A recent article in MedicalXpress shows that more than a third of the world’s population does not have potable water piped into the home. In sub-Saharan Africa, that number jumps to 84 percent. The Stanford study analyzed data from 26 African countries, where it is estimated that some 40 billion hours of labor each year are spent hauling water, a responsibility often borne by women and children.
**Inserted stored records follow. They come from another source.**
(** * Email capture and retrieval: the mail sink and the MCP helper functions

    A shallow embedding of
    - [docs/examples/demo_apps/email_mcp/mail_sink/server.py]   (module [Sink])
    - [docs/examples/demo_apps/email_mcp/mcp_server/utils.py]   (module [Utils])

    Python values are modelled by the data they carry: [str] as [string],
    [bytes] as [list byte], the result of [json.loads] as [json], a
    directory tree as a finite map from paths to nodes.  A call that may
    raise returns a [result].  Functions of the Python standard library and
    of aiosmtpd that the code calls but does not define are fields of the
    class [Runtime]. *)

From Stdlib Require Import ZArith NArith List String Ascii Bool Lia.
From Stdlib.Strings Require Import Byte.
From stdpp Require Import base option list gmap strings sorting pretty.

Set Warnings "-register-all".

Local Open Scope string_scope.
Local Open Scope Z_scope.

(** ** Python values *)

Module Py.

Definition bytes := list byte.

(** Exceptions, by class. *)
Inductive exn :=
| FileNotFoundError (msg : string)
| IsADirectoryError
| AttributeError
| TypeError
| ValueError
| LookupError
| RuntimeError (msg : string)
| OtherError (msg : string).

(** The outcome of a call: a value, or an exception on its way up. *)
Inductive result (A : Type) :=
| Ok (a : A)
| Raise (e : exn).
Arguments Ok {A} a.
Arguments Raise {A} e.

Definition bind {A B} (r : result A) (k : A → result B) : result B :=
  match r with
  | Ok a => k a
  | Raise e => Raise e
  end.

Notation "'let*' x ':=' c 'in' k" := (bind c (fun x => k))
  (at level 10, x name, c at level 100, k at level 200).
Notation "'let*' ' p ':=' c 'in' k" := (bind c (fun x => match x with p => k end))
  (at level 10, p strict pattern, c at level 100, k at level 200).

(** [try: c  except Exception: h] *)
Definition try_except {A} (c : result A) (h : result A) : result A :=
  match c with
  | Ok a => Ok a
  | Raise _ => h
  end.

Definition is_ok {A} (r : result A) : bool :=
  match r with Ok _ => true | Raise _ => false end.

(** What [json.loads] produces (and [json.dumps] consumes). A [dict] keeps
    its keys in insertion order. Numbers are integers: the code looks at
    a number only to ask whether it is zero. *)
Inductive json :=
| JNull
| JBool (b : bool)
| JInt (z : Z)
| JStr (s : string)
| JArr (items : list json)
| JObj (fields : list (string * json)).

(** Truthiness, as [if x:] and [x or y] see it. *)
Definition truthy (v : json) : bool :=
  match v with
  | JNull => false
  | JBool b => b
  | JInt z => negb (z =? 0)
  | JStr s => negb (String.eqb s "")
  | JArr l => match l with [] => false | _ => true end
  | JObj l => match l with [] => false | _ => true end
  end.

Fixpoint assoc (k : string) (l : list (string * json)) : option json :=
  match l with
  | [] => None
  | (k', v) :: l' => if String.eqb k k' then Some v else assoc k l'
  end.

(** [r.get(k)] and [r.get(k, d)]: only a [dict] has the method. *)
Definition dict_get_default (r : json) (k : string) (d : json) : result json :=
  match r with
  | JObj fs => Ok (default d (assoc k fs))
  | _ => Raise AttributeError
  end.

Definition dict_get (r : json) (k : string) : result json :=
  dict_get_default r k JNull.

(** [x or d] *)
Definition or_else (x d : json) : json := if truthy x then x else d.

(** [sep.join(xs)] on strings. *)
Fixpoint join (sep : string) (xs : list string) : string :=
  match xs with
  | [] => ""
  | [x] => x
  | x :: xs' => x ++ sep ++ join sep xs'
  end.

(** [needle in hay] on strings: some suffix of [hay] starts with [needle]. *)
Fixpoint str_contains (needle hay : string) : bool :=
  String.prefix needle hay ||
  match hay with
  | EmptyString => false
  | String _ hay' => str_contains needle hay'
  end.

(** [l[:k]] with Python's reading of a negative bound. *)
Definition slice_to {A} (k : Z) (l : list A) : list A :=
  if k <? 0 then take (length l - Z.to_nat (- k)) l
  else take (Z.to_nat k) l.

(** [b[:n]] for a large non-negative literal [n], counted in binary. *)
Fixpoint take_N {A} (n : N) (l : list A) : list A :=
  match l with
  | [] => []
  | x :: l' => if (n =? 0)%N then [] else x :: take_N (N.pred n) l'
  end.

(** A stable sort: [insert_by le x l] puts [x] ahead of the first element
    it may precede, so elements that compare equal keep their order.
    [sorted(xs)] is [sort_by] with the order of the elements;
    [xs.sort(key=k, reverse=True)] is [sort_by] with [k y <= k x]. *)
Fixpoint insert_by {A} (le : A → A → bool) (x : A) (l : list A) : list A :=
  match l with
  | [] => [x]
  | y :: l' => if le x y then x :: y :: l' else y :: insert_by le x l'
  end.

Definition sort_by {A} (le : A → A → bool) (l : list A) : list A :=
  foldr (insert_by le) [] l.

(** [str(e)] *)
Definition exn_str (e : exn) : string :=
  match e with
  | FileNotFoundError m => m
  | IsADirectoryError => "Is a directory"
  | AttributeError => "attribute error"
  | TypeError => "type error"
  | ValueError => "value error"
  | LookupError => "unknown encoding"
  | RuntimeError m => m
  | OtherError m => m
  end.

(** [s.endswith(suf)] *)
Definition ends_with (suf s : string) : bool :=
  String.prefix (String.rev suf) (String.rev s).

(** The characters of a string, each as a string. *)
Fixpoint chars (s : string) : list string :=
  match s with
  | EmptyString => []
  | String a s' => String a "" :: chars s'
  end.

(** [d[k] = v] on a [dict]: in place when the key is there, else at the end. *)
Fixpoint assoc_set (k : string) (v : json) (l : list (string * json))
  : list (string * json) :=
  match l with
  | [] => [(k, v)]
  | (k', v') :: l' =>
      if String.eqb k k' then (k, v) :: l' else (k', v') :: assoc_set k v l'
  end.

(** [mapM] for [result]: left to right, stopping at the first exception. *)
Fixpoint traverse {A B} (f : A → result B) (l : list A) : result (list B) :=
  match l with
  | [] => Ok []
  | x :: l' => let* y := f x in let* ys := traverse f l' in Ok (y :: ys)
  end.

(** [[x for x in l if p(x)]] where [p] may raise. *)
Fixpoint filter_r {A} (p : A → result bool) (l : list A) : result (list A) :=
  match l with
  | [] => Ok []
  | x :: l' =>
      let* b := p x in
      let* ys := filter_r p l' in
      Ok (if b then x :: ys else ys)
  end.

End Py.

Import Py.

(** ** Parsed messages ([email.message.Message]) *)

Module Mime.

(** What the accessors of one MIME part answer. *)
Record part_view := {
  headers : list (string * string);       (* header fields, in order *)
  content_type : string;                  (* get_content_type() *)
  content_disposition : option string;    (* get_content_disposition() *)
  filename : option string;               (* get_filename() *)
  content_charset : option string;        (* get_content_charset() *)
  content : result string;                (* get_content() *)
}.

(** A part is a leaf, with its payload as transferred ([encoded]) and what
    [get_payload(decode=True)] makes of it, or a container of parts. *)
Inductive Message :=
| Leaf (v : part_view) (encoded : string) (decoded : result bytes)
| Multipart (v : part_view) (parts : list Message).

Definition view (m : Message) : part_view :=
  match m with
  | Leaf v _ _ => v
  | Multipart v _ => v
  end.

Definition is_multipart (m : Message) : bool :=
  match m with
  | Leaf _ _ _ => false
  | Multipart _ _ => true
  end.

(** [get_payload(decode=True)]: [None] for a container. *)
Definition get_payload_decode (m : Message) : result (option bytes) :=
  match m with
  | Leaf _ _ d => let* b := d in Ok (Some b)
  | Multipart _ _ => Ok None
  end.

(** [msg.walk()]: the part itself, then its sub-parts, depth first. *)
Fixpoint walk (m : Message) : list Message :=
  match m with
  | Leaf _ _ _ => [m]
  | Multipart _ ps => m :: flat_map walk ps
  end.

End Mime.

Import Mime.

(** ** The file system *)

Inductive node :=
| File (data : bytes)
| Dir.

Abbreviation fs := (gmap string node).

Definition path_exists (s : fs) (p : string) : bool := bool_decide (is_Some (s !! p)).

Definition is_file (s : fs) (p : string) : bool :=
  match s !! p with
  | Some (File _) => true
  | _ => false
  end.

Definition read_bytes (s : fs) (p : string) : result bytes :=
  match s !! p with
  | Some (File d) => Ok d
  | Some Dir => Raise IsADirectoryError
  | None => Raise (FileNotFoundError p)
  end.

Definition write_bytes (p : string) (d : bytes) (s : fs) : fs := <[p := File d]> s.

(** [Path(s)]: the empty string names the current directory. *)
Definition Path (s : string) : string := if String.eqb s "" then "." else s.

(** [bool(p)] for a [Path]: the class defines neither [__bool__] nor
    [__len__], so every instance is true. *)
Definition Path_bool (p : string) : bool := true.

(** [dir / name]: an absolute [name] replaces [dir]. *)
Definition path_join (dir name : string) : string :=
  if String.prefix "/" name then name else dir ++ "/" ++ name.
The study goes further to show that shortening the time that women and children spend fetching water can save lives.
The value of a wheelbarrow in Africa can never be underestimated. Wheelbarrows are more than just tools to help with heavy burdens, they are forms of transportation, a symbol of progress and development.
I recently salvaged an old wheelbarrow that was destined for the garbage dump and made it into a garden feature. A gentle reminder of the toils of numerous women and a symbol of progress and development in Africa.